> _Work order_: Only those lines in the data below from the line containing "let nextAttempt := int32" through the line containing "if healthyRunThreshold <=?", both included, should be restated word for word.

*****

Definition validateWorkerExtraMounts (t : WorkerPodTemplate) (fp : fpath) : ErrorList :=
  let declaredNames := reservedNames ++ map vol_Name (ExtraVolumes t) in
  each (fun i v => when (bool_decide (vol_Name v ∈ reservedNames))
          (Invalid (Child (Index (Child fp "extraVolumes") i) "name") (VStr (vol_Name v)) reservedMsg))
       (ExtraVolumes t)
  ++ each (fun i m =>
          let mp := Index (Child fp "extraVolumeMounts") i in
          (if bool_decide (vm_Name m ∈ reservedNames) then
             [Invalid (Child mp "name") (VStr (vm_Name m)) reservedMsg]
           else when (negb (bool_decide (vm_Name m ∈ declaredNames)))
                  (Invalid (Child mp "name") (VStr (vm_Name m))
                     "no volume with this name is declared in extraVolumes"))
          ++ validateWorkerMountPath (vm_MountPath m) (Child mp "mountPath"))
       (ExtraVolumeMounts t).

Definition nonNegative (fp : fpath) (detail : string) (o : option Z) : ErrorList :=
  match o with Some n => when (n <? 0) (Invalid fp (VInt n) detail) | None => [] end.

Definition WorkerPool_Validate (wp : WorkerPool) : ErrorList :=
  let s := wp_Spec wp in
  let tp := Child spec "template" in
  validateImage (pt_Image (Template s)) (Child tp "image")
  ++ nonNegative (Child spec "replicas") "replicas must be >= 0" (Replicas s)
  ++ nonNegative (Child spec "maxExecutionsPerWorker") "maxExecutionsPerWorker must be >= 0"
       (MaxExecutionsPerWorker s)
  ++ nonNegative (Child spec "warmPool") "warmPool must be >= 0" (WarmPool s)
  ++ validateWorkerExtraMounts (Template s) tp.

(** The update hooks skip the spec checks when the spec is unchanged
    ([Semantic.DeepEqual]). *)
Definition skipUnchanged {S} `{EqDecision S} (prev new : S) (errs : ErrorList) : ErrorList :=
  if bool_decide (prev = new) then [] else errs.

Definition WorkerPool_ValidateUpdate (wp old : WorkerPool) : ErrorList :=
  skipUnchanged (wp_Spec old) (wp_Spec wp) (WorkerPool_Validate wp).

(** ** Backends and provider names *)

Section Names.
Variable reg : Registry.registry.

*****

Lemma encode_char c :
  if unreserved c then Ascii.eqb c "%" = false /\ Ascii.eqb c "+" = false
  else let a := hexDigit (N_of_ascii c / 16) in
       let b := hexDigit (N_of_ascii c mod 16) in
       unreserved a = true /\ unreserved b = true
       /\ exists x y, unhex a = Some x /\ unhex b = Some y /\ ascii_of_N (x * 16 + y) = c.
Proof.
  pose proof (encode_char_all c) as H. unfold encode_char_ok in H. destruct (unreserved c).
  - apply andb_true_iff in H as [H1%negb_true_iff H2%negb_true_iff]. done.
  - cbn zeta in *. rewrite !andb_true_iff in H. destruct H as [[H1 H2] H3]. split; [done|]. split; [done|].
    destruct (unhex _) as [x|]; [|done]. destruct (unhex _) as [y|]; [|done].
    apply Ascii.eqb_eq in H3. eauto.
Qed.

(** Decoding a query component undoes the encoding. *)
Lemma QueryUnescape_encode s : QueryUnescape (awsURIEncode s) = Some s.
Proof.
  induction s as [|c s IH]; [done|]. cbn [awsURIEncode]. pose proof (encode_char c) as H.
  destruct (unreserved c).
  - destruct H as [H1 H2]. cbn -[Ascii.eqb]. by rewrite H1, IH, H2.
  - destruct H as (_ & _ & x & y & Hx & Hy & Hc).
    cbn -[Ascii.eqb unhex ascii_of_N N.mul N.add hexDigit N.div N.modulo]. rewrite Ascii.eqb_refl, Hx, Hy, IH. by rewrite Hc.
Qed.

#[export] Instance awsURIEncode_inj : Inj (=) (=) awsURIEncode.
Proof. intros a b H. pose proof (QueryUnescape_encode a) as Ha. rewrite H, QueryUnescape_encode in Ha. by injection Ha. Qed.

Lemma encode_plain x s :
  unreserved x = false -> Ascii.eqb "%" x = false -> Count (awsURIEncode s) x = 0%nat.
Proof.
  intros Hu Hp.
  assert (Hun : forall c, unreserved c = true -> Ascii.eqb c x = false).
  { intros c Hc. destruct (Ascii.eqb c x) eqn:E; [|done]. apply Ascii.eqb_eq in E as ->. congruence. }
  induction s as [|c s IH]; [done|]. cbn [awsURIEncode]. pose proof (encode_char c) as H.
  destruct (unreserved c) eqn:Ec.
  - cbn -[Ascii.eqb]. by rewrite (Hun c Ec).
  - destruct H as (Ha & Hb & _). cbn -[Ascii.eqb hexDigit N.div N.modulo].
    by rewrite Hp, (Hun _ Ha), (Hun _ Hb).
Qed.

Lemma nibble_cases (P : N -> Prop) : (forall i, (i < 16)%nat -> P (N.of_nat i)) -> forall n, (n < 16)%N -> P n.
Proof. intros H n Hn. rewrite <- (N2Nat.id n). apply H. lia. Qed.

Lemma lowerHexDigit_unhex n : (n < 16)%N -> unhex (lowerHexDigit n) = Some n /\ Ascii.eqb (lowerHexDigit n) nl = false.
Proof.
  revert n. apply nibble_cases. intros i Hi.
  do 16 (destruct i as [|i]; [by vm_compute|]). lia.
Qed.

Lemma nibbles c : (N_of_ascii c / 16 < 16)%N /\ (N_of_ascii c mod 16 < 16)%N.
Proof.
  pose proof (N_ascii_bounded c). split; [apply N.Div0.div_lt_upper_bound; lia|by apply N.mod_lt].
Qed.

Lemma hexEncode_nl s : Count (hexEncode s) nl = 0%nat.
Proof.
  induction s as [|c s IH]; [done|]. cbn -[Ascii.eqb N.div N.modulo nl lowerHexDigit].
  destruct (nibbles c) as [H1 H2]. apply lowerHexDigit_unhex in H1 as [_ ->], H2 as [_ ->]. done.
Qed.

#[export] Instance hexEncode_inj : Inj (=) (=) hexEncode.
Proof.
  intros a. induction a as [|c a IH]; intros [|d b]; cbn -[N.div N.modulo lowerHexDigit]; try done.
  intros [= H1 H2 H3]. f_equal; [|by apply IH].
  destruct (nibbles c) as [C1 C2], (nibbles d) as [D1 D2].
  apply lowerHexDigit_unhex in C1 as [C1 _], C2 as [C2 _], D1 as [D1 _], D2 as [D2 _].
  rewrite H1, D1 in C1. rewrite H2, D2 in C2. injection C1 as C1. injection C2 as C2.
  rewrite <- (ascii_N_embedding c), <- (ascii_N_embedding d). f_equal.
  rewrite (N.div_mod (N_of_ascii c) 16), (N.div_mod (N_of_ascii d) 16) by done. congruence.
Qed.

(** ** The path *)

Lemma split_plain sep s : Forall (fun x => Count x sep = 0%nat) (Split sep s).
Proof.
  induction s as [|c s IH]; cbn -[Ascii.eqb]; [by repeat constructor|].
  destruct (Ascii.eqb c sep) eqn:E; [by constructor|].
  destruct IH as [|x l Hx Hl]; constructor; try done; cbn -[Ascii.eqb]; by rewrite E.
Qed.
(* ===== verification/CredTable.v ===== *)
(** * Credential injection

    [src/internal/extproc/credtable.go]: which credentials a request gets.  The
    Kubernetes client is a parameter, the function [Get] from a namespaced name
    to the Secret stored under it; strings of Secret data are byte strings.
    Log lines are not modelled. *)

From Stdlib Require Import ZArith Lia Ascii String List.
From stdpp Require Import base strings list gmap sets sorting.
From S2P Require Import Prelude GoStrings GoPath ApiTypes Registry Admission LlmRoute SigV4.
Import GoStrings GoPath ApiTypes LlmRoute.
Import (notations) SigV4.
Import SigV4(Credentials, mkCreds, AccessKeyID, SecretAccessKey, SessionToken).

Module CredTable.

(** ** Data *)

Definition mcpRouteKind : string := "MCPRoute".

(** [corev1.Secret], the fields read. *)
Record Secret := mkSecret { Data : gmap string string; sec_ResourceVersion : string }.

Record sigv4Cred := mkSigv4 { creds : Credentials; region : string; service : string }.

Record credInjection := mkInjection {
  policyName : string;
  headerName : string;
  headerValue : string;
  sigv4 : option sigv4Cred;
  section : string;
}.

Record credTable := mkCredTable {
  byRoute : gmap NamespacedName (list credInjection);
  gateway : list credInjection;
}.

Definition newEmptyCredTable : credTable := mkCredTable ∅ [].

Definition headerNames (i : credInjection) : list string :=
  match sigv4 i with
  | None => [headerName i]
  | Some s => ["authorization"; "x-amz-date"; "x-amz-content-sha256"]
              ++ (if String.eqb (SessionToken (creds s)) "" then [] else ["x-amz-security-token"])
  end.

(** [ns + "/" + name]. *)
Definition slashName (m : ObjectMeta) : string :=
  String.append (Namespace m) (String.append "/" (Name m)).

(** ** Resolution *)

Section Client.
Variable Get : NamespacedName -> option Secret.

*****

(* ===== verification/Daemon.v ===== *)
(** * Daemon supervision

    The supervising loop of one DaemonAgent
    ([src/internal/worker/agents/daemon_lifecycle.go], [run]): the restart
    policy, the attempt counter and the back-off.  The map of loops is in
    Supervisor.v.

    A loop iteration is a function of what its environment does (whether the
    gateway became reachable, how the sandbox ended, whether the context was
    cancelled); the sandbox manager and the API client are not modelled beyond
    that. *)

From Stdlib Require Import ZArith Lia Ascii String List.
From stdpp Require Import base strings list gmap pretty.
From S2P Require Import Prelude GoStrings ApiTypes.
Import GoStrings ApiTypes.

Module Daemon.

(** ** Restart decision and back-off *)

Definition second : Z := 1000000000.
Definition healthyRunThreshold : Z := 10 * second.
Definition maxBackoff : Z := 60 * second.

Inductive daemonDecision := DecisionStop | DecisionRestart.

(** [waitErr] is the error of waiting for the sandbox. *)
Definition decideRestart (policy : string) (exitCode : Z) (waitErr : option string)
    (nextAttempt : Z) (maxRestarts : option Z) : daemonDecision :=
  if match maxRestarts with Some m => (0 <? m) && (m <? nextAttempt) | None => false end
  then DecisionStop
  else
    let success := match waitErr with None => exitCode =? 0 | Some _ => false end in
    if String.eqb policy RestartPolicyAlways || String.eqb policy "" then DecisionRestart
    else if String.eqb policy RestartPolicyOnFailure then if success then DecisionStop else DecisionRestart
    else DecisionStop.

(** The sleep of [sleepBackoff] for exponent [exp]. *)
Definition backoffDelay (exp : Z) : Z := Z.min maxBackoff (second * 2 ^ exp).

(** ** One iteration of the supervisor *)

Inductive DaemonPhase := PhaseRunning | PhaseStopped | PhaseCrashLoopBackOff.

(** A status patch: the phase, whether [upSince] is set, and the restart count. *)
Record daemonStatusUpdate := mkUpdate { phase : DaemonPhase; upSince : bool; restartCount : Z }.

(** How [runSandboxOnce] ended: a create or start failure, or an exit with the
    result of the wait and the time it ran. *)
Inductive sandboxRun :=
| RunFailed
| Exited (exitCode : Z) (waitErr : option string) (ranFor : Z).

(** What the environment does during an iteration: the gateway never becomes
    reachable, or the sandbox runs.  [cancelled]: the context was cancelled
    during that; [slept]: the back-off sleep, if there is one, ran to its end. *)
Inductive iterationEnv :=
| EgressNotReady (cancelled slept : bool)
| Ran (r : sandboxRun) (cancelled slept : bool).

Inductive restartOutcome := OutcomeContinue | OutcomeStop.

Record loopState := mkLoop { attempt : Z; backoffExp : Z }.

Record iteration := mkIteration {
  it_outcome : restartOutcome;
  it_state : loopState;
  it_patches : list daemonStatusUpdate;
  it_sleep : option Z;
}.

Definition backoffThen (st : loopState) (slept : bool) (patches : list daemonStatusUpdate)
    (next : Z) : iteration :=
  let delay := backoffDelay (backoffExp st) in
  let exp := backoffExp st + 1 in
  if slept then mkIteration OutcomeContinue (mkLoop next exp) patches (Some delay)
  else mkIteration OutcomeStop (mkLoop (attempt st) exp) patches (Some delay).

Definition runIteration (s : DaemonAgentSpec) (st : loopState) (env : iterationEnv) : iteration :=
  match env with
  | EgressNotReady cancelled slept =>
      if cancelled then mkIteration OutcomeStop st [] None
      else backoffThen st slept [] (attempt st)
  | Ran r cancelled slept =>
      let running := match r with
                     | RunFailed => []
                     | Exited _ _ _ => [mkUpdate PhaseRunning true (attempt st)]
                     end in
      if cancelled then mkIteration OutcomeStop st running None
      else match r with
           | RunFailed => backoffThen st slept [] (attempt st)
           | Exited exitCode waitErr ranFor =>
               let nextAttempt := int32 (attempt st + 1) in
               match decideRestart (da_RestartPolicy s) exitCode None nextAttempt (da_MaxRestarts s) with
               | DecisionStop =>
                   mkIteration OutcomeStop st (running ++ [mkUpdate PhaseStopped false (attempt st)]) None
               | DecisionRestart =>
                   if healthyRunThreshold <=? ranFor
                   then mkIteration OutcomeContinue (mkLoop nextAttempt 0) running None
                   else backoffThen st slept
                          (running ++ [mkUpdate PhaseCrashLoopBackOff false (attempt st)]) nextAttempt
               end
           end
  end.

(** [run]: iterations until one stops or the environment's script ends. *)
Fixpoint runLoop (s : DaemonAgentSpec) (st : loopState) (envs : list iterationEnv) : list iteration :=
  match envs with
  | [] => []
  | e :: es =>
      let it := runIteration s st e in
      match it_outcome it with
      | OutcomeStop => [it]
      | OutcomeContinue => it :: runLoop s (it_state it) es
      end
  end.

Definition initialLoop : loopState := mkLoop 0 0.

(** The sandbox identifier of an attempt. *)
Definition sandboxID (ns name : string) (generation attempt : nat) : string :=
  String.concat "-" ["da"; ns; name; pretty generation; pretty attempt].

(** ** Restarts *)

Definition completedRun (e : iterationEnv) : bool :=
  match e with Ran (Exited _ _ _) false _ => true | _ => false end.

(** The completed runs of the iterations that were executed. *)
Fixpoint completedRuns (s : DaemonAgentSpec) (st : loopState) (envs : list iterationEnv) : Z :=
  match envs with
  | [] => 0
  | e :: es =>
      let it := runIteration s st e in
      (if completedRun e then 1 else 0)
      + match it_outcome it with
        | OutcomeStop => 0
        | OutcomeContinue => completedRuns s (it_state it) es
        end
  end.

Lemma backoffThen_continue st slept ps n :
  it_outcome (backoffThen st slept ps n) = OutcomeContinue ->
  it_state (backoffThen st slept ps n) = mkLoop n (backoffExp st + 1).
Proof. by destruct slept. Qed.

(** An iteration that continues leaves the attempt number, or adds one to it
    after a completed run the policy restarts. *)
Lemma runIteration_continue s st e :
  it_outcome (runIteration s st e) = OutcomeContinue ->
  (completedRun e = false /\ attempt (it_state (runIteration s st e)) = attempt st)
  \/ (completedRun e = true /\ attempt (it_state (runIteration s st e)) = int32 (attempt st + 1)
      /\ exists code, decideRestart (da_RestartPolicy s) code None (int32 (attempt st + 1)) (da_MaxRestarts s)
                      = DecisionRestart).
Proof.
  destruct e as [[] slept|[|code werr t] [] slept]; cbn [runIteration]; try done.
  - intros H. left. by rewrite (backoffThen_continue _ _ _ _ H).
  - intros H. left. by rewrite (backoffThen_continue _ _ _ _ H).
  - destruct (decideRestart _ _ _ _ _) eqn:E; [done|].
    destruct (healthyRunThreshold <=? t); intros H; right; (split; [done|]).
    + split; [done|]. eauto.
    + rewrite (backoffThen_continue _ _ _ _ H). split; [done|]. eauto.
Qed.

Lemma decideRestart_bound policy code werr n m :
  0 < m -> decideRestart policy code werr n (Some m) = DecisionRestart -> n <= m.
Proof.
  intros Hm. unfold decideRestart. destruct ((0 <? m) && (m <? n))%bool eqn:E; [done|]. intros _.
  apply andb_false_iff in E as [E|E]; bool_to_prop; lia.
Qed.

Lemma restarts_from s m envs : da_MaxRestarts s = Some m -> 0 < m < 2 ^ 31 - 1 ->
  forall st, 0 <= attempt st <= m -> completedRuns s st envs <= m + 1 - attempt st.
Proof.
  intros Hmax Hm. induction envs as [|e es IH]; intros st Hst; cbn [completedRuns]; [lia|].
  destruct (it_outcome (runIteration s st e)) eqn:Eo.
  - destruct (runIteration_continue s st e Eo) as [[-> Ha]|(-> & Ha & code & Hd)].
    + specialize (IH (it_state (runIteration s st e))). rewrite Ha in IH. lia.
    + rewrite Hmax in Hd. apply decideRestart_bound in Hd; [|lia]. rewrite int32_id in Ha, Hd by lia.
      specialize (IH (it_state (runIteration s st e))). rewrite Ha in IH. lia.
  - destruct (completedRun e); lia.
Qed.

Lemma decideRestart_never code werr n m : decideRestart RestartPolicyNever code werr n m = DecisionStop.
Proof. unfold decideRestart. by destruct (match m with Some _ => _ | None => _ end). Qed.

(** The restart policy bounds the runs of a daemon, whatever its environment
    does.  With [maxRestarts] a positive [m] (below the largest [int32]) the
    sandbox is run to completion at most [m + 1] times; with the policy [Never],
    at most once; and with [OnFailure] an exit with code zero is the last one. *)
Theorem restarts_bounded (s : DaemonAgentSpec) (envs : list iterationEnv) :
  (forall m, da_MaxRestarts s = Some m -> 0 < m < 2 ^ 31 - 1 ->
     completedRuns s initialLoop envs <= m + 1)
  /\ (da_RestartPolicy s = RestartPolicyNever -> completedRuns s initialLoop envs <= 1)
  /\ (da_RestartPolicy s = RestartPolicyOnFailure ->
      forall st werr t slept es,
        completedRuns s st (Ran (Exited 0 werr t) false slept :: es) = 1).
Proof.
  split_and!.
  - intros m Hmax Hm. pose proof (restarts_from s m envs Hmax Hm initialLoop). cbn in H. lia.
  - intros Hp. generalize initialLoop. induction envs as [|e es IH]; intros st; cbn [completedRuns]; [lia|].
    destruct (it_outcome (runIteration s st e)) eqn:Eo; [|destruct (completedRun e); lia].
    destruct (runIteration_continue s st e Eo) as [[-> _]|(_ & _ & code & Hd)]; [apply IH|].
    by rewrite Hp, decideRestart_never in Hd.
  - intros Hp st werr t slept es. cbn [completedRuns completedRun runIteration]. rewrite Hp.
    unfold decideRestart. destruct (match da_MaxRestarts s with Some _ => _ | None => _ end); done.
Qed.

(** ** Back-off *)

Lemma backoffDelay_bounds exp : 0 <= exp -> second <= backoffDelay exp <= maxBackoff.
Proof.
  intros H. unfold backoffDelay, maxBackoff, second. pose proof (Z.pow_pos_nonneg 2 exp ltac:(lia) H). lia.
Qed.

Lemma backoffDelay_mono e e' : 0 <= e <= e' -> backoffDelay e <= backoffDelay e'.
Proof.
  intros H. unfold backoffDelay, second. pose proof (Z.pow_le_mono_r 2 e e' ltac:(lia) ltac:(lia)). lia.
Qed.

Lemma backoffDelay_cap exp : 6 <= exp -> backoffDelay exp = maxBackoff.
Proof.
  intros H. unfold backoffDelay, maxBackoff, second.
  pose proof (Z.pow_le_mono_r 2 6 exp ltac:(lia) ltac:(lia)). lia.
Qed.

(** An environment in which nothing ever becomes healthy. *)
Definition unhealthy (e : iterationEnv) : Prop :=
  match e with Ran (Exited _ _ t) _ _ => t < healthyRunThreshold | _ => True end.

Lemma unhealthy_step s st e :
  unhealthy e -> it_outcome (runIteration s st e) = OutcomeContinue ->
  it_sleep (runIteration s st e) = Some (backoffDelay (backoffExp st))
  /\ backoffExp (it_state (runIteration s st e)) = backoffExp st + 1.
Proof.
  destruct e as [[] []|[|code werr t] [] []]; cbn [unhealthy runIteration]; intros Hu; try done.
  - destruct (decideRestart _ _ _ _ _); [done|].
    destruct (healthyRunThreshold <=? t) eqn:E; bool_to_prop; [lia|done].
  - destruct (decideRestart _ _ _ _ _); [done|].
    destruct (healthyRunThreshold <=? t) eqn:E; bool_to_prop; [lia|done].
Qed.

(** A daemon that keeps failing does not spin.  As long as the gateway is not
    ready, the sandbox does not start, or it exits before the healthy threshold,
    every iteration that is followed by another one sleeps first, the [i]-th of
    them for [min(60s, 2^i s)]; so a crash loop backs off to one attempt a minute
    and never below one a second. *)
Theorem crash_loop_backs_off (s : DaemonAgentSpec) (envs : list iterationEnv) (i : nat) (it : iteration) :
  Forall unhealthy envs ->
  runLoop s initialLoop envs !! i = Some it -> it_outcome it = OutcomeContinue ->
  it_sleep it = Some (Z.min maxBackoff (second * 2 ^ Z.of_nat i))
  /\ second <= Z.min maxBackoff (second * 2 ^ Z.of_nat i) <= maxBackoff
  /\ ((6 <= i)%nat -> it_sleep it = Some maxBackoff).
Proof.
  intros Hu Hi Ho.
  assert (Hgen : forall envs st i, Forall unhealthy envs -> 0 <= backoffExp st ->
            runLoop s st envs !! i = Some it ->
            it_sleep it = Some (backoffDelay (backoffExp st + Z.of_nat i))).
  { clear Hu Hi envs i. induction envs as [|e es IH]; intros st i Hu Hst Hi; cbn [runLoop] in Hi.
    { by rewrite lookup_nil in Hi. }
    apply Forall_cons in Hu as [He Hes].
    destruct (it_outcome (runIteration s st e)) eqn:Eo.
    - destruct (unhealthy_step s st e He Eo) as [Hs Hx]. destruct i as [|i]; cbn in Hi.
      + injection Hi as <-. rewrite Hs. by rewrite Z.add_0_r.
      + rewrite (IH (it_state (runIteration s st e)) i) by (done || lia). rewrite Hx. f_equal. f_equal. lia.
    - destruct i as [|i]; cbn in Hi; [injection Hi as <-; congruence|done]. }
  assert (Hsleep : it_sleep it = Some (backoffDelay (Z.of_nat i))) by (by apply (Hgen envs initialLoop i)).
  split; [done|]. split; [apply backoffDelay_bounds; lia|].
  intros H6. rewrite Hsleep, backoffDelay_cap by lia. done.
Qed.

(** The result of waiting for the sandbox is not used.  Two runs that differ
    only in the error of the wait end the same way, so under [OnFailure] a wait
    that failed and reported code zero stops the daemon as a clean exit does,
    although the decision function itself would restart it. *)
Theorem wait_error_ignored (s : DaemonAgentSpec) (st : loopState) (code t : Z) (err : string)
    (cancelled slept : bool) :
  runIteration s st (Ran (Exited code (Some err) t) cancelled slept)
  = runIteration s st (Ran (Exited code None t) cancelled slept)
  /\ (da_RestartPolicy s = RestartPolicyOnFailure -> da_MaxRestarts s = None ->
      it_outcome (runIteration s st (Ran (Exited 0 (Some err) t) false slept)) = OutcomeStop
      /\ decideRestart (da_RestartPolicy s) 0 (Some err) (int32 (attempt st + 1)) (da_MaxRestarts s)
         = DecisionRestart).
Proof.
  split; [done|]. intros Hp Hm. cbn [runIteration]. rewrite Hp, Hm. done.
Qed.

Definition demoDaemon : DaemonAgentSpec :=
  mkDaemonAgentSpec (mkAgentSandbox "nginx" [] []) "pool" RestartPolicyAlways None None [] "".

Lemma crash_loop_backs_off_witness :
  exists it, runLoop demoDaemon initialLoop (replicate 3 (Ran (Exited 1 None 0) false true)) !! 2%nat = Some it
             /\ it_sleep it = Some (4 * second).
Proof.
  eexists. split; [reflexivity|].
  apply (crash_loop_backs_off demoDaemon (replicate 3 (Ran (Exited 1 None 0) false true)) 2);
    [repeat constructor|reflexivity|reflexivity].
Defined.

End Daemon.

*****

> _Result for this task_:
               let nextAttempt := int32 (attempt st + 1) in
               match decideRestart (da_RestartPolicy s) exitCode None nextAttempt (da_MaxRestarts s) with
               | DecisionStop =>
                   mkIteration OutcomeStop st (running ++ [mkUpdate PhaseStopped false (attempt st)]) None
               | DecisionRestart =>
                   if healthyRunThreshold <=? ranFor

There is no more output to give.